Back in June, deputy prime minister Heng Swee Keat warned that the rise of greenwashing is becoming the bane of global financial systems and could affect financial stability.
He noted how Morningstar recently removed ESG tags from roughly 1 in 5 funds - over 1,200 funds managing over US$1 trillion in assets. Major companies have come under scrutiny too. Fashion retailer H&M and sporting goods chain Decathlon were required to remove sustainability-related labels from their products and websites and were fined by the Dutch regulator following an investigation.
According to Gerald, SIAS plans to enhance its Q&A on annual reports to extend to more questions on sustainability.
“While SIAS has already begun including questions on the companies’ sustainability disclosures, there will be an increased effort moving forward. Eventually, we intend to expand to review all listed companies’ sustainability reports and ask questions to raise accountability and improve investor protection,” he says.
“Fundamentally, companies should be aware of the pressure posed by both shareholders and stakeholders regarding sustainability practices, as well as the increased gender diversity may have an intermediate role between corporate governance, sustainability, and financial performance,” adds Gerald.
However, this is never a straight forward issue.
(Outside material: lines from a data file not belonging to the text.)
Lemma dimensions_cleaner_first_char value :
  match value with
  | String c _ =>
      Py.isdigit c = false /\ Py.contains (String c EmptyString) "HhBb" = false
  | EmptyString => True
  end ->
  dimensions_cleaner (Some value) = ([], Return None).
Proof.
  intros Hv.
  assert (Hd : match value with
               | String c _ => Py.isdigit c = false
               | EmptyString => True
               end) by (destruct value; tauto).
  assert (Hl : match value with
               | String c _ => Py.contains (String c EmptyString) "HhBb" = false
               | EmptyString => True
               end) by (destruct value; tauto).
  unfold dimensions_cleaner, cleaners. cbn [first_cleaner]. unmonad.
  rewrite (cleaner_None_x2 value)
    by (apply (match_starts_in Py.isdigit); [vm_compute; reflexivity|exact Hd]).
  cbn [bind].
  rewrite (cleaner_None_french value)
    by (apply (match_starts_in (fun c => Py.contains (String c EmptyString) "HhBb"));
        [vm_compute; reflexivity|exact Hl]).
  cbn [bind].
  rewrite (cleaner_None_dutch value)
    by (apply (match_starts_in (fun c => Py.contains (String c EmptyString) "HhBb"));
        [vm_compute; reflexivity|exact Hl]).
  cbn [bind].
  rewrite (cleaner_None_x1 value)
    by (apply (match_starts_in Py.isdigit); [vm_compute; reflexivity|exact Hd]).
  reflexivity.
Qed.

(** [X12]  The matchers are anchored at the first character and skip
    nothing before it: an input that is empty, or whose first character
    is neither a digit nor one of H, h, B and b (a leading blank, for
    one), is matched by none of them, and the extraction yields nothing,
    without a warning. *)
Theorem X12_first_character_decides :
  forall value,
    match value with
    | String c _ =>
        Py.isdigit c = false /\ Py.contains (String c EmptyString) "HhBb" = false
    | EmptyString => True
    end ->
    dimensions_cleaner (Some value) = ([], Return None)
    /\ forall (instance : Type) (instances : gmap string instance),
         extract_physical_dimensions instances (Some value) = Run [] [] (Return tt).
Proof.
  intros value Hv.
  pose proof (dimensions_cleaner_first_char value Hv) as H.
  split; [exact H|]. intros. unfold extract_physical_dimensions. now rewrite H.
Qed.

Lemma X12_witness :
  dimensions_cleaner (Some " 14 cm x 10 cm") = ([], Return None)
  /\ forall (instance : Type) (instances : gmap string instance),
       extract_physical_dimensions instances (Some " 14 cm x 10 cm")
       = Run [] [] (Return tt).
Proof.
  apply (X12_first_character_decides " 14 cm x 10 cm").
  split; reflexivity.
Defined.

(** ** What the extraction yields *)

Lemma normalize_loop_Raise dims : forall l ws e,
  normalize_loop dims l = (ws, Raise e) -> exists t, e = ValueError t.
Proof.
  induction dims as [|d dims IH]; intros l ws e; [discriminate|].
  cbn [normalize_loop].
  assert (Hstep : forall f : PyFloat.float -> locals,
    (x ← float (Dimension.value d); normalize_loop dims (f x)) = (ws, Raise e) ->
    exists t, e = ValueError t).
  { intros f. unfold float. unmonad.
    destruct (PyFloat.of_string (Dimension.value d)) as [x|]; cbn [bind].
    - destruct (normalize_loop dims (f x)) as [ws' [r|e']] eqn:E;
        cbv beta iota; [discriminate|].
      intros [= _ <-]. eapply IH; eauto.
    - intros [= _ <-]. eauto. }
  destruct (Py.is_str (Dimension.unit d) "inches"); [apply Hstep|].
  destruct (Py.is_str (Dimension.unit d) "feet"); [apply Hstep|].
  destruct (Py.is_str (Dimension.unit d) "cm"); [apply Hstep|].
  destruct (Dimension.unit d); [|apply Hstep].
  unmonad. simpl. discriminate.
Qed.

Lemma labels_loop_no_Raise dims : forall acc ws e,
  labels_loop dims acc <> (ws, Raise e).
Proof.
  induction dims as [|d dims IH]; intros acc ws e; [discriminate|].
  cbn [labels_loop].
  destruct (Py.is_str (Dimension.unit d) "inches"); [apply IH|].
  destruct (Py.is_str (Dimension.unit d) "feet"); [apply IH|].
  destruct (Py.is_str (Dimension.unit d) "cm"); [apply IH|].
  destruct (Dimension.unit d); [|apply IH].
  unmonad. simpl. discriminate.
Qed.

Lemma normalized_dimension_object_Raise dims ws e :
  normalized_dimension_object dims = (ws, Raise e) -> exists t, e = ValueError t.
Proof.
  unfold normalized_dimension_object, normalize_dimension. unmonad.
  destruct (normalize_loop dims initial) as [ws0 [[ex l]|e0]] eqn:Hloop.
  - cbn [bind]. intros H.
    destruct ex;
      [destruct (negb (Nat.eqb (used_systems l) 1));
       [|destruct (PyNum.nonzero (inches l)); [|destruct (PyNum.nonzero (cm l))]]|];
      cbn [bind] in H; try discriminate;
      destruct (labels_loop dims []) as [wl [[labels|]|el]] eqn:El;
      try discriminate; exfalso; eapply labels_loop_no_Raise; eauto.
  - cbn [bind]. intros [= _ <-]. eapply normalize_loop_Raise; eauto.
Qed.

Section Yield.

Context {instance : Type} (instances : gmap string instance).

Lemma emit_yield groups :
  (length (yielded (emit instances groups)) <= length groups)%nat
  /\ (finished (emit instances groups) = Return tt
      \/ exists t, finished (emit instances groups) = Raise (ValueError t))
  /\ Forall (fun rec =>
               In (dim_unit rec) [instances !! "inches"; instances !! "cm"; None])
       (yielded (emit instances groups)).
Proof.
  induction groups as [|g groups (IH1 & IH2 & IH3)].
  - simpl. split; [lia|]. split; [now left|constructor].
  - cbn [emit].
    destruct (normalized_dimension_object g) as [ws [[[d label]|]|e]] eqn:E;
      cbn [yielded finished length].
    + split; [lia|]. split; [assumption|]. constructor; [|assumption].
      cbn [dim_unit].
      unfold normalized_dimension_object in E. unmonad.
      apply bind_Return in E as (w1 & [nd|] & w2 & Hn & E & _); [|discriminate].
      apply bind_Return in E as (w3 & [labels|] & w4 & _ & E & _); [|discriminate].
      injection E as _ <- _.
      apply normalize_dimension_result in Hn as (_ & _ & _ & Hu & _).
      simpl in Hu. destruct Hu as [<-|[<-|[<-|[]]]]; simpl; tauto.
    + split; [lia|]. split; assumption.
    + split; [lia|]. split; [|constructor].
      right. apply normalized_dimension_object_Raise in E as [t ->]. eauto.
Qed.

Lemma extract_yield dimstr :
  (length (yielded (extract_physical_dimensions instances dimstr)) <= 2)%nat
  /\ (finished (extract_physical_dimensions instances dimstr) = Return tt
      \/ exists t, finished (extract_physical_dimensions instances dimstr)
                   = Raise (ValueError t))
  /\ Forall (fun rec =>
               In (dim_unit rec) [instances !! "inches"; instances !! "cm"; None])
       (yielded (extract_physical_dimensions instances dimstr)).
Proof.
  unfold extract_physical_dimensions.
  destruct (dimensions_cleaner_ok dimstr) as (ws & r & -> & Hr).
  destruct r as [[|g groups]|]; cbn [yielded finished length];
    try (split; [lia|]; split; [now left|constructor]).
  destruct Hr as [Hlen _].
  destruct (emit_yield (g :: groups)) as (H1 & H2 & H3).
  split; [|split; assumption].
  destruct Hlen as [Hlen|Hlen]; rewrite Hlen in H1; lia.
Qed.

End Yield.

(** [X13]  What the extraction yields, on every input: at most two
    records; it runs to its end or raises the [ValueError] of [float], and
    nothing else; and the unit of each record is what the registry holds
    under "inches" or under "cm", or is absent, so that no record carries
    feet. *)
Theorem X13_extraction_yields :
  forall (instance : Type) (instances : gmap string instance) dimstr,
    (length (yielded (extract_physical_dimensions instances dimstr)) <= 2)%nat
    /\ (finished (extract_physical_dimensions instances dimstr) = Return tt
        \/ exists t, finished (extract_physical_dimensions instances dimstr)
                     = Raise (ValueError t))
    /\ Forall (fun rec =>
                 In (dim_unit rec) [instances !! "inches"; instances !! "cm"; None])
         (yielded (extract_physical_dimensions instances dimstr)).
Proof. intros. apply extract_yield. Qed.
The implementation of a sustainability strategy is not without its challenges.
For example, says Gerald, how should businesses and investors reconcile their views towards sustainability, in other words, the bifurcation of investment horizon between short-termism of the markets and the long gestation period of meaningful sustainability efforts?
Other problems are starting to surface and manifest as well, as part of the wider and growing move towards ESG principles.
“The issue of inequality, though long-standing, has been exacerbated on many fronts and is now brought to the attentions of governments and leaders globally.
“Income inequality between citizens and/or countries – while an issue by itself – is further complicated by other forms of inequalities, such as the unequal distribution of vaccines worldwide, and the asymmetrical social pressures placed on working-from-home mothers,” says Gerald.